A regular survey carried out by Ipsos Mori has revealed that levels of customer satisfaction with HM Land Registry (HMLR) have fallen for the second consecutive year, as reported by The Law Society Gazette.
HMLR says it will improve service speed after the survey findings which appeared in their latest annual report.
A quarterly survey is conduced by Ipsos Mori tracking the percentage of customers rating the registry’s overall service as “eight” on a scale of one to 10. The findings showed that in 2022-23, “60% of customers rated its services as good to excellent, compared with 63% in 2021-22”.
Prior to 2019-2020 – when customer satisfaction was reported to be 67% – data for this specific key performance measure was not gathered.
In 2020-21 satisfaction peaked at 70% before falling to 63% in 2021-22. For the second year in a row, customers’ trust in the integrity and accuracy of the registers decreased.
In 2019-20, 78% of clients gave Land Registry’s capacity to maintain the registers accuracy and integrity an 8-10 rating. In 2020-21, trust peaked at 80% before declining to 77% in 2021-22 and 72% in 2022-23.
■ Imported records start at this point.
(** The next statement sent to the store comes back with an error. *)
Definition next_statement_fails (w : Gorm.World) : bool :=
  match Gorm.plan w with
  | Some _ :: _ => true
  | _ => false
  end.

(** ** The paginated listings, as the specification reads them *)

Module Paging.
Import Gorm IncidentReportRepo.

(** The rows a listing ranges over: those that meet the filter, latest
    incident first. *)
Definition result_set (c : IncidentReport.t -> bool) (d : DB) : list IncidentReport.t :=
  order_by timeof_incidence DESC (List.filter c (rows incident_reports d)).

(** [l] holds the rows at offsets (page-1)*20 .. page*20-1 of [rs], as far
    as [rs] has them. *)
Definition is_page {A} (rs : list A) (page : Z) (l : list A) : Prop :=
  (length l <= 20)%nat
  /\ forall i, (i < 20)%nat ->
       nth_error l i = nth_error rs (Z.to_nat ((page - 1) * 20) + i).

(** Listing [f] answers page [page] over the rows that meet [c]: no error,
    the rows of that page, and the empty list for a page past the end. *)
Definition serves_page (f : Z -> DBProg (result (list IncidentReport.t)))
    (c : IncidentReport.t -> bool) (page : Z) (w : World) : Prop :=
  exists l, result_of exec (f page) w = Ok l
    /\ is_page (result_set c (committed w)) page l
    /\ ((Z.of_nat (length (result_set c (committed w))) <= (page - 1) * 20)%Z -> l = []).

Definition any_report (r : IncidentReport.t) : bool := true.

(** [a] comes before [b] in descending order of the column. *)
Definition desc {T} (col : T -> Z) (a b : T) : Prop := (col b <= col a)%Z.

End Paging.

(** ** The handler's checks, as the specification reads them *)

Module HandlerSpec.
Import IO Server Trace.

(** The file is present and passes validation. *)
Definition file_ok (e : Env) (c : Request) : bool :=
  match files c !! "postImage" with
  | Some (_, fh) => match validate_file e fh with None => true | Some _ => false end
  | None => false
  end.

(** The bearer token is present and accepted. *)
Definition token_ok (e : Env) (s : Server.Server) (c : Request) : bool :=
  let token := token_from_header e c in
  negb (String.eqb token "")
  && match validate_and_get_claims e token (JWTSecret (Config_ s)) with
     | Ok _ => true
     | Err _ => false
     end.

(** Title, category and description are all non-empty. *)
Definition fields_ok (c : Request) : bool :=
  negb (String.eqb (PostForm c "title") "" || String.eqb (PostForm c "post_category") ""
        || String.eqb (PostForm c "post_description") "").

(** The file, the title, the category or the description is missing. *)
Definition input_missing (c : Request) : Prop :=
  files c !! "postImage" = None \/ PostForm c "title" = ""
  \/ PostForm c "post_category" = "" \/ PostForm c "post_description" = "".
When this specific performance indicator was developed, the risk to the integrity of the register was rated as one in 2021-22, but it has since increased to 1.2 in 2022-23.
The metric is an early warning indicator that provides a view of the frequency of errors and their potential impact and it does not assess the overall integrity of the register of title, the report says. The Land Registry stated that this year it would focus on “targeted improvement activities as we process our oldest and most complex applications”.
The positive news is that Land Registry produced 99.5% of applications in 2022-23 – an increase from 97.88% in 2021-22 when comparing the percentage of applications completed to those received, as The Law Society reported.
Excluding the time spend waiting for a customer response and other third-party actions, the processing time of application to amend or generate new register entries more than halved from 16 median working days in 2022-23 compared to 38 in 2021-22.
A conveyancer must wait 350 days in 2022-23 – an increase from 206 days in 2021-22 – for all known changes to be registered in the register.
The figures, according to the research, take into account the time an application spends with Land Registry, any time it may need to go through a tribunal, and any time it spends with a customer or third part to supply extra information.